--- EXTRACTED ENTRIES ---
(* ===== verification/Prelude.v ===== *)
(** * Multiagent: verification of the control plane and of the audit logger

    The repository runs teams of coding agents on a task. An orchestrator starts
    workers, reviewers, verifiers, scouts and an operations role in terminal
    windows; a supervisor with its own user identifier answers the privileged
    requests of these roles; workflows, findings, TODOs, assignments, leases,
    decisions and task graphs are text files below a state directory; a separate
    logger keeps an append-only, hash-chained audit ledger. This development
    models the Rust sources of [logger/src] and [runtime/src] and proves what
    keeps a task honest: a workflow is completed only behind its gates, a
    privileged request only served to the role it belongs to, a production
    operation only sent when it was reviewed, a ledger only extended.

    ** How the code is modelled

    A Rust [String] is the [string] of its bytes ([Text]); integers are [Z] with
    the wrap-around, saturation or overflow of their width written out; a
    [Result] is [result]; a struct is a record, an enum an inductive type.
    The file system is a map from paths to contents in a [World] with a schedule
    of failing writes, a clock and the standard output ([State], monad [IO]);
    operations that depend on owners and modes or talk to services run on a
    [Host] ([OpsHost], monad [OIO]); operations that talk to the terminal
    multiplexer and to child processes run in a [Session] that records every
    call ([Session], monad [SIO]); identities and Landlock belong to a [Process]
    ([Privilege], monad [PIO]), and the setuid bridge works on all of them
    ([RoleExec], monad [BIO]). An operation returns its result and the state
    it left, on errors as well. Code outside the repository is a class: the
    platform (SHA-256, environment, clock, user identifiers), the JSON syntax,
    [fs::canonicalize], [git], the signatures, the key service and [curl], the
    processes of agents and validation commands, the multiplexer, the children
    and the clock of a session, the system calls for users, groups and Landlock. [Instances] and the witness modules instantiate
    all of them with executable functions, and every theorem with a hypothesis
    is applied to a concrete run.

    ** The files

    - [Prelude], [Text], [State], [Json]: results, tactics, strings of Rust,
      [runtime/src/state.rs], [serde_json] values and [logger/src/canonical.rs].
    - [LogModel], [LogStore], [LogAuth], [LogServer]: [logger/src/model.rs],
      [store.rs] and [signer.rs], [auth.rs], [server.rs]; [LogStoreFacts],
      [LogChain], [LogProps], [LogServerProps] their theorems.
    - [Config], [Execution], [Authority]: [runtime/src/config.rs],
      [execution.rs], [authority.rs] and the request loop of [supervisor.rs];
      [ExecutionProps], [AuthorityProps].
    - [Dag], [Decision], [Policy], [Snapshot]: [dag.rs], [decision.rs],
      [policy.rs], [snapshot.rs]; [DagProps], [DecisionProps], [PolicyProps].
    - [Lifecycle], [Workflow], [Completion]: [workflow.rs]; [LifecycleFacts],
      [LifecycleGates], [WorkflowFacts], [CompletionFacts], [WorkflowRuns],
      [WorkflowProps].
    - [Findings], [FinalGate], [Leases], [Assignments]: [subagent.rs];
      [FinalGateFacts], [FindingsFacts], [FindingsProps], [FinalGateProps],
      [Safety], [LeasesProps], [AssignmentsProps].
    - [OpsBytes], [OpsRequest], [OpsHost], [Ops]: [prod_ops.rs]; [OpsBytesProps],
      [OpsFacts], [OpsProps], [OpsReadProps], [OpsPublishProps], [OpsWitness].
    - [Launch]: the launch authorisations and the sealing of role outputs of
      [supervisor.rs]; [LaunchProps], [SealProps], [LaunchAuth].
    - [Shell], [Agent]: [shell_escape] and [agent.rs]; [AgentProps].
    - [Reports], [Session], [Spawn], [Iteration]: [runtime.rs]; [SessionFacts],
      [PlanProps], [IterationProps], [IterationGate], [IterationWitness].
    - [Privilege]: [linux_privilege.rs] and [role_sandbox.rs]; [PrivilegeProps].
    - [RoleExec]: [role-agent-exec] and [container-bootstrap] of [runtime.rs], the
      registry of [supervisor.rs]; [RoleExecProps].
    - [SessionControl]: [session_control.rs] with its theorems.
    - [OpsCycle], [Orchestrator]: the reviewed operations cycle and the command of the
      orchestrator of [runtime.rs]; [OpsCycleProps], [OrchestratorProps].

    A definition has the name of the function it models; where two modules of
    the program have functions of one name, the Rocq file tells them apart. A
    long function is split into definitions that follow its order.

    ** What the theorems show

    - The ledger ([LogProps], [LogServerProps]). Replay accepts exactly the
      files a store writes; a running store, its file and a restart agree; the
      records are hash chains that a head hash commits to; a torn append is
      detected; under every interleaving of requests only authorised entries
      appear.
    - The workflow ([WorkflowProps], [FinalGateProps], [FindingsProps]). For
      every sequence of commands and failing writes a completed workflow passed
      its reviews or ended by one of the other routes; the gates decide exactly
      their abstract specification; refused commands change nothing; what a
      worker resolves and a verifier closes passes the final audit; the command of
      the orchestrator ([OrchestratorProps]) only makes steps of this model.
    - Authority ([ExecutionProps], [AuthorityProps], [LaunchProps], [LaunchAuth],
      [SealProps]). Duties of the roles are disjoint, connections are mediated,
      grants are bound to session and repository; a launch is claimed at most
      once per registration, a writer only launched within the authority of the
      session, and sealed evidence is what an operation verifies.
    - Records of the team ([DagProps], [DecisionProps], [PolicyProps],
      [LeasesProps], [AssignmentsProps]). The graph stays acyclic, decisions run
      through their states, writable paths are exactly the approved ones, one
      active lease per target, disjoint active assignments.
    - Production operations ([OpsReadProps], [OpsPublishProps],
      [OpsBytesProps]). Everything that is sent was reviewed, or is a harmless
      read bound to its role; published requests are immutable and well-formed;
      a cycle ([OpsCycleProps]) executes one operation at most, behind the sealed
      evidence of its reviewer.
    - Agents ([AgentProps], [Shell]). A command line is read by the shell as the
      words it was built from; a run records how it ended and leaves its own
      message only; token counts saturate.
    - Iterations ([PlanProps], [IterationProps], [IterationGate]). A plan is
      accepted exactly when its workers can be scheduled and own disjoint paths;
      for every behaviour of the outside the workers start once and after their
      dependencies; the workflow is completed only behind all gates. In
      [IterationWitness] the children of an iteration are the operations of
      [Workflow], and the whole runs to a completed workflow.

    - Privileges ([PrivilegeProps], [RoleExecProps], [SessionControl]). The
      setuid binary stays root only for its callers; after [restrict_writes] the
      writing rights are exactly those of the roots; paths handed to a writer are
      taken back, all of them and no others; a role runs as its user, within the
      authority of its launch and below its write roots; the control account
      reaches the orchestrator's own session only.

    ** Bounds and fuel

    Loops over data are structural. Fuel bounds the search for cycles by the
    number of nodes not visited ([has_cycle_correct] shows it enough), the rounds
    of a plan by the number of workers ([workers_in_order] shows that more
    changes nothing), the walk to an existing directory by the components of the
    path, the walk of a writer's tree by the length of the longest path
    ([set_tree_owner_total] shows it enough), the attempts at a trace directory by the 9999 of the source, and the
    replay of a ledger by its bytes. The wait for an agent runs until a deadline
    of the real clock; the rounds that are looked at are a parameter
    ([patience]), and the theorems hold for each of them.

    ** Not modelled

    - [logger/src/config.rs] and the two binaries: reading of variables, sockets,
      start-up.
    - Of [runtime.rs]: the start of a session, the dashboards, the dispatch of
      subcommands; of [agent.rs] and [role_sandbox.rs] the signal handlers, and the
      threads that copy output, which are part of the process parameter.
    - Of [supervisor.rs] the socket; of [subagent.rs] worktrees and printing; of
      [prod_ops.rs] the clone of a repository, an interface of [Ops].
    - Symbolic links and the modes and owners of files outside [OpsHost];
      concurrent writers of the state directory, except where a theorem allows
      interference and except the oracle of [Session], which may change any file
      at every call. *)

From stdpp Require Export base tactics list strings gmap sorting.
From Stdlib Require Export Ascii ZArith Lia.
---
--- EXTRACTED ENTRIES ---
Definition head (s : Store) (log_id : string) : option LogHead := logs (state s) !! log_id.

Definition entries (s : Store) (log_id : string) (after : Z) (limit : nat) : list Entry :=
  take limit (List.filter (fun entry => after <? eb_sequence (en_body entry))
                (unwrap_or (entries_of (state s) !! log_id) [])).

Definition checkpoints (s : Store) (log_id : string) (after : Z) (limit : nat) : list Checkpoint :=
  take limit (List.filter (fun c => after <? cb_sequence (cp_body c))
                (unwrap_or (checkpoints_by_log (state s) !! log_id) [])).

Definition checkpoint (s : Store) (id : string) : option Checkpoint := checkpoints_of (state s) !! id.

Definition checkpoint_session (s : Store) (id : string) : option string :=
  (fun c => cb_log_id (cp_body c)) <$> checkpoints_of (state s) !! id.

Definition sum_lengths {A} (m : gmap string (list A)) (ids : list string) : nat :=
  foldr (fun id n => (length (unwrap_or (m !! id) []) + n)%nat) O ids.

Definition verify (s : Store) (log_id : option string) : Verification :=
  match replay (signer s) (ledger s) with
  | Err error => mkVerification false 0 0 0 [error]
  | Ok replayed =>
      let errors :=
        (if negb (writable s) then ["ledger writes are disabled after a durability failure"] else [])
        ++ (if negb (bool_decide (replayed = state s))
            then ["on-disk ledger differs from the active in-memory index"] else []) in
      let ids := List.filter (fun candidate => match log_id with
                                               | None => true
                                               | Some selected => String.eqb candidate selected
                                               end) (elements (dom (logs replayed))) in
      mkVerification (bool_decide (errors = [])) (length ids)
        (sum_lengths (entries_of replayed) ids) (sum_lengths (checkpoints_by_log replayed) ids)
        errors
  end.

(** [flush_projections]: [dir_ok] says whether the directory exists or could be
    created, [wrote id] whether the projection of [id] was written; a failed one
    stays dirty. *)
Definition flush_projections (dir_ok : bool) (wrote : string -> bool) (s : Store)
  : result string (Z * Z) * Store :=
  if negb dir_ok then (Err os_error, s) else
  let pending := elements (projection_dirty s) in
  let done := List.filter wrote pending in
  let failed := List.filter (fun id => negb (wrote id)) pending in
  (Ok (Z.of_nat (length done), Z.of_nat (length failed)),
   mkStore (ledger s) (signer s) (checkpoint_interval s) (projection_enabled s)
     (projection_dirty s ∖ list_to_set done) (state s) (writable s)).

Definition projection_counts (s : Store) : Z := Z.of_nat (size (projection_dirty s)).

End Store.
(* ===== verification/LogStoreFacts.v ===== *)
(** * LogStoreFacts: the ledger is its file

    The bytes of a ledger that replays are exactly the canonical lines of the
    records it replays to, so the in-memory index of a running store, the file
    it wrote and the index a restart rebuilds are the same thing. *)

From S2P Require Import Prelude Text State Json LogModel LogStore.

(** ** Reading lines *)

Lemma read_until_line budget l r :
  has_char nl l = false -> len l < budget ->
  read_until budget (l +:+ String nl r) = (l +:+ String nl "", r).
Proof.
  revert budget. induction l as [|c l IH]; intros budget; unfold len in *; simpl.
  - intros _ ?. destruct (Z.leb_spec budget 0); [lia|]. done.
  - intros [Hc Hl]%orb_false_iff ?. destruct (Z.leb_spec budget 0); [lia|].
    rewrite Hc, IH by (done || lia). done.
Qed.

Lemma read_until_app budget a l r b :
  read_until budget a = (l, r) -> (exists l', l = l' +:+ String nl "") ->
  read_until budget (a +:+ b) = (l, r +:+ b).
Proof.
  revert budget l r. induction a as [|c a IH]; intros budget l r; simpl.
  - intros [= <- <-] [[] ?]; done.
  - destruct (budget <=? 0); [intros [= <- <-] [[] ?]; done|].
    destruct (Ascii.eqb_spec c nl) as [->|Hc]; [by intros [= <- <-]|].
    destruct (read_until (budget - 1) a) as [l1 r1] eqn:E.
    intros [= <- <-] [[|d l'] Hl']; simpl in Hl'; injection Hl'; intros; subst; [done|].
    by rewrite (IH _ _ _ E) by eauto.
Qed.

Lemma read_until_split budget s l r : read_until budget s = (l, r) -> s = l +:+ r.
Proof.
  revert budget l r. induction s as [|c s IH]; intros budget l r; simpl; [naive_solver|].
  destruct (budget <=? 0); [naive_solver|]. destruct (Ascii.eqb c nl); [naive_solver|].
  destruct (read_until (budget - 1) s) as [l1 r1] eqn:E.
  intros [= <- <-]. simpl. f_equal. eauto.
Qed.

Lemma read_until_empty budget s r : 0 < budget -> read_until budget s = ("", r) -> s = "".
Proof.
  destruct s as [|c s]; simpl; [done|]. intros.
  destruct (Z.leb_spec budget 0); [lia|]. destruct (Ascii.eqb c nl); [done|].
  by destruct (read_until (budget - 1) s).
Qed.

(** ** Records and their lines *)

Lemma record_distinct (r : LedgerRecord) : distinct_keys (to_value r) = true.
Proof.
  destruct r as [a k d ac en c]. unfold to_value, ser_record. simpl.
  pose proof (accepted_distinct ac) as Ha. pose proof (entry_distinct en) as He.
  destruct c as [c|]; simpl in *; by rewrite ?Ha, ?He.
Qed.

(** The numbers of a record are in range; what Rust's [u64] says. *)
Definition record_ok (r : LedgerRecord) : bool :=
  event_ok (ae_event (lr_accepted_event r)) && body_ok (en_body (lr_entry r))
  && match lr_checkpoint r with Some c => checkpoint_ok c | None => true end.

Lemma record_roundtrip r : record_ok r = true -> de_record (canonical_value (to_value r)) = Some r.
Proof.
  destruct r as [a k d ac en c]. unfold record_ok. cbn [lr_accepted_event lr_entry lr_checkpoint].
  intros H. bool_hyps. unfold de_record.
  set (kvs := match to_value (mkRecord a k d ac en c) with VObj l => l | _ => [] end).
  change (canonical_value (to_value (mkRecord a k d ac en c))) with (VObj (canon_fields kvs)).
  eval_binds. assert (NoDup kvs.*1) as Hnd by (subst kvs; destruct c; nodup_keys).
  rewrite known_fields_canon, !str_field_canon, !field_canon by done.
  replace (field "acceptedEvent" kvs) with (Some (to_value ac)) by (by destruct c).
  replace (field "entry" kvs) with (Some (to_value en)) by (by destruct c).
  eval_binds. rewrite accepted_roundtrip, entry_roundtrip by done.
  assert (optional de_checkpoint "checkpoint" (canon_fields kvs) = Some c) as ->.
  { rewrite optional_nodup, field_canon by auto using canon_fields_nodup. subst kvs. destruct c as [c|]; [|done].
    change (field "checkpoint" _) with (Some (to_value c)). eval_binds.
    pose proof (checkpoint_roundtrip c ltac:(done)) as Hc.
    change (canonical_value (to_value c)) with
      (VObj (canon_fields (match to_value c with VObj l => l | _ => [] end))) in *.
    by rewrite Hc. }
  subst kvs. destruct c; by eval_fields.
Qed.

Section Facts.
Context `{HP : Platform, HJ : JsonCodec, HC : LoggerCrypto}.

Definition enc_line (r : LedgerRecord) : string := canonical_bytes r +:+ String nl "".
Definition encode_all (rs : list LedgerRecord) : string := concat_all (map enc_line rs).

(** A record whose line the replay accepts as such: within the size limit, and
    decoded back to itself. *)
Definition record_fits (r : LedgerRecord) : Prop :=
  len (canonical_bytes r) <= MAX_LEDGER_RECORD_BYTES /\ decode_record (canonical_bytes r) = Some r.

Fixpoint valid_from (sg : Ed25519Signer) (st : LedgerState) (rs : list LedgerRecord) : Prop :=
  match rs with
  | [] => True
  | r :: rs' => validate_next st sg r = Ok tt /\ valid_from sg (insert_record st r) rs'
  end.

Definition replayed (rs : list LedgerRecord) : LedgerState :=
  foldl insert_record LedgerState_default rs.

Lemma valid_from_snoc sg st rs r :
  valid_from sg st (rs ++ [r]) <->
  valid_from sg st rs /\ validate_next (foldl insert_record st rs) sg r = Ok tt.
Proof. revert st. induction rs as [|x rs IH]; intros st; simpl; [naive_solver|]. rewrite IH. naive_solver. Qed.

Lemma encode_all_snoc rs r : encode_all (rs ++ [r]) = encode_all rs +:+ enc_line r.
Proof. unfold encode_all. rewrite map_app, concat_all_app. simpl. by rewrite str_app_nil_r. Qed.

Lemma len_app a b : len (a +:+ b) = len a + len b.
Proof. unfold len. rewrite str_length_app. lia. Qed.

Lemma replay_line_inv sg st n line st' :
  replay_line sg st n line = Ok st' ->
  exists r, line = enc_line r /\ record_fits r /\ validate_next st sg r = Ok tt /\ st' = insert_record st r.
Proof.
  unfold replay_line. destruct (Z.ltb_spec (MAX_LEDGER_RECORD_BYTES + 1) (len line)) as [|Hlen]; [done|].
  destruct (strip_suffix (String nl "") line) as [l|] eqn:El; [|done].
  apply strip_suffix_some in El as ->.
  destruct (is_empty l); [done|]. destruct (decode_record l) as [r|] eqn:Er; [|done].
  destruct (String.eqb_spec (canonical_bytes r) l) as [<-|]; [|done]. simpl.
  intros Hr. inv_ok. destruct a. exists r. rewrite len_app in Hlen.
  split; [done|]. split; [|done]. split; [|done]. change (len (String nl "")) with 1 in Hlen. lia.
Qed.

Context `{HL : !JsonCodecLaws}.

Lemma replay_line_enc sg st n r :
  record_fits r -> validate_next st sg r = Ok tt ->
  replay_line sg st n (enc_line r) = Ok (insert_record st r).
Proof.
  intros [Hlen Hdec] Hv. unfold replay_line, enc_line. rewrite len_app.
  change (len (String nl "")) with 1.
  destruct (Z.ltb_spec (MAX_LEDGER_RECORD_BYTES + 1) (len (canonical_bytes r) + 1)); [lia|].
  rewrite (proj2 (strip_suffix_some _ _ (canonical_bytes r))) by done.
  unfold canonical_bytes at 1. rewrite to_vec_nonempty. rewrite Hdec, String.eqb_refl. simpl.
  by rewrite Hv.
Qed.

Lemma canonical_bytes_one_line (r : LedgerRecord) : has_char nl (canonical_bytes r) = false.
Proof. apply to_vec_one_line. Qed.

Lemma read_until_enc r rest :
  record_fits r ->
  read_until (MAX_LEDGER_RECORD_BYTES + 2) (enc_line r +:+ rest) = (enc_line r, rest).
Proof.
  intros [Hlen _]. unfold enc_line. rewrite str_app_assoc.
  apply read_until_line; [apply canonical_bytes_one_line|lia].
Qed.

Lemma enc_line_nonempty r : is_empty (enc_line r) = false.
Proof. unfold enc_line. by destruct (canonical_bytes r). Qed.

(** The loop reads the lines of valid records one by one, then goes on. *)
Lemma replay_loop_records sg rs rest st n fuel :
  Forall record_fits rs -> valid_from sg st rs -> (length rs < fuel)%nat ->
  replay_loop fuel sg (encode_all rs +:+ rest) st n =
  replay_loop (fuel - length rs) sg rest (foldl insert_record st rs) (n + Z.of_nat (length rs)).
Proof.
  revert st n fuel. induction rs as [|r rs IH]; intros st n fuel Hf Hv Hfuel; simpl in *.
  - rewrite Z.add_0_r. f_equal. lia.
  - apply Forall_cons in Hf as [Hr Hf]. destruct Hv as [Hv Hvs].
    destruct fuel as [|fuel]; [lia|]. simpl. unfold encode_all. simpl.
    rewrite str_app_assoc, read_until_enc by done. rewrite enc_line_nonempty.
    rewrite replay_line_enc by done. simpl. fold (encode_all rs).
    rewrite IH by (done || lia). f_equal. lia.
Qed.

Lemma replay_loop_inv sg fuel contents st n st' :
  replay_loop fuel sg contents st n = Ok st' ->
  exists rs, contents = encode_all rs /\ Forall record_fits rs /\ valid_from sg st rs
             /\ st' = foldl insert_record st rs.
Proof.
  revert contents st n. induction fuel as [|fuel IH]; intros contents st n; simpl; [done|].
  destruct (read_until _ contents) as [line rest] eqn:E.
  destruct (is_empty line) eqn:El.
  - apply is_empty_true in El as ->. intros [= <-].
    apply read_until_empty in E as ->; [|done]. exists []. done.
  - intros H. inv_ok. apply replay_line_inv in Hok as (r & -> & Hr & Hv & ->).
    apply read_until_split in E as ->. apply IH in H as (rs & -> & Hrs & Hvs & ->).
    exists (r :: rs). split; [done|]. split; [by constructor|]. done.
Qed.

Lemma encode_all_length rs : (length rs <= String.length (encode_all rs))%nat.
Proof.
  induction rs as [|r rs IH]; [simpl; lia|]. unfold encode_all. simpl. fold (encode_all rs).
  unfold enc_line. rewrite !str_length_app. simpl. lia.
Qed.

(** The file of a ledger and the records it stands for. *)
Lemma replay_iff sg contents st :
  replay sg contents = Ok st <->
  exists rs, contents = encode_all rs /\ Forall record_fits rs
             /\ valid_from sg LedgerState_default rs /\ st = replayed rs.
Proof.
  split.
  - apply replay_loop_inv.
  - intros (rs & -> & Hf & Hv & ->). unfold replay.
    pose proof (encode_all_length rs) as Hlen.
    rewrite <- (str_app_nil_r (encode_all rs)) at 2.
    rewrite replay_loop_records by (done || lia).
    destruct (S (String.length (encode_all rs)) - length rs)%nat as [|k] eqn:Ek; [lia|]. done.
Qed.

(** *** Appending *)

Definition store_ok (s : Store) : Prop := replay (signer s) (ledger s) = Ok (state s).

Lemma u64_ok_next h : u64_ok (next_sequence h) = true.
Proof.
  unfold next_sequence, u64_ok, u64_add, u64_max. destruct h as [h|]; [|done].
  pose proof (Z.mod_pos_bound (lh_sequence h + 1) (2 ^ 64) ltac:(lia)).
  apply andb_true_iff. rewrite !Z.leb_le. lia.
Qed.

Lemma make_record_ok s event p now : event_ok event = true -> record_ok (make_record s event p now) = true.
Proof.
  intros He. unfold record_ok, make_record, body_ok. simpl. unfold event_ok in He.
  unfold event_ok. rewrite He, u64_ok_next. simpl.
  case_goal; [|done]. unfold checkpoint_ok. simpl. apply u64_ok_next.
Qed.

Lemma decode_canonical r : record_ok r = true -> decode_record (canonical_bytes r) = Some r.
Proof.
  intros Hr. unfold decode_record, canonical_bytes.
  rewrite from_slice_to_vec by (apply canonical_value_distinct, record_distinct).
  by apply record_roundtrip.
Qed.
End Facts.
---
Lines holding the word "assert" in the entries above are the ones to pull out. Copy them all.

  eval_binds. assert (NoDup kvs.*1) as Hnd by (subst kvs; destruct c; nodup_keys).
  assert (optional de_checkpoint "checkpoint" (canon_fields kvs) = Some c) as ->.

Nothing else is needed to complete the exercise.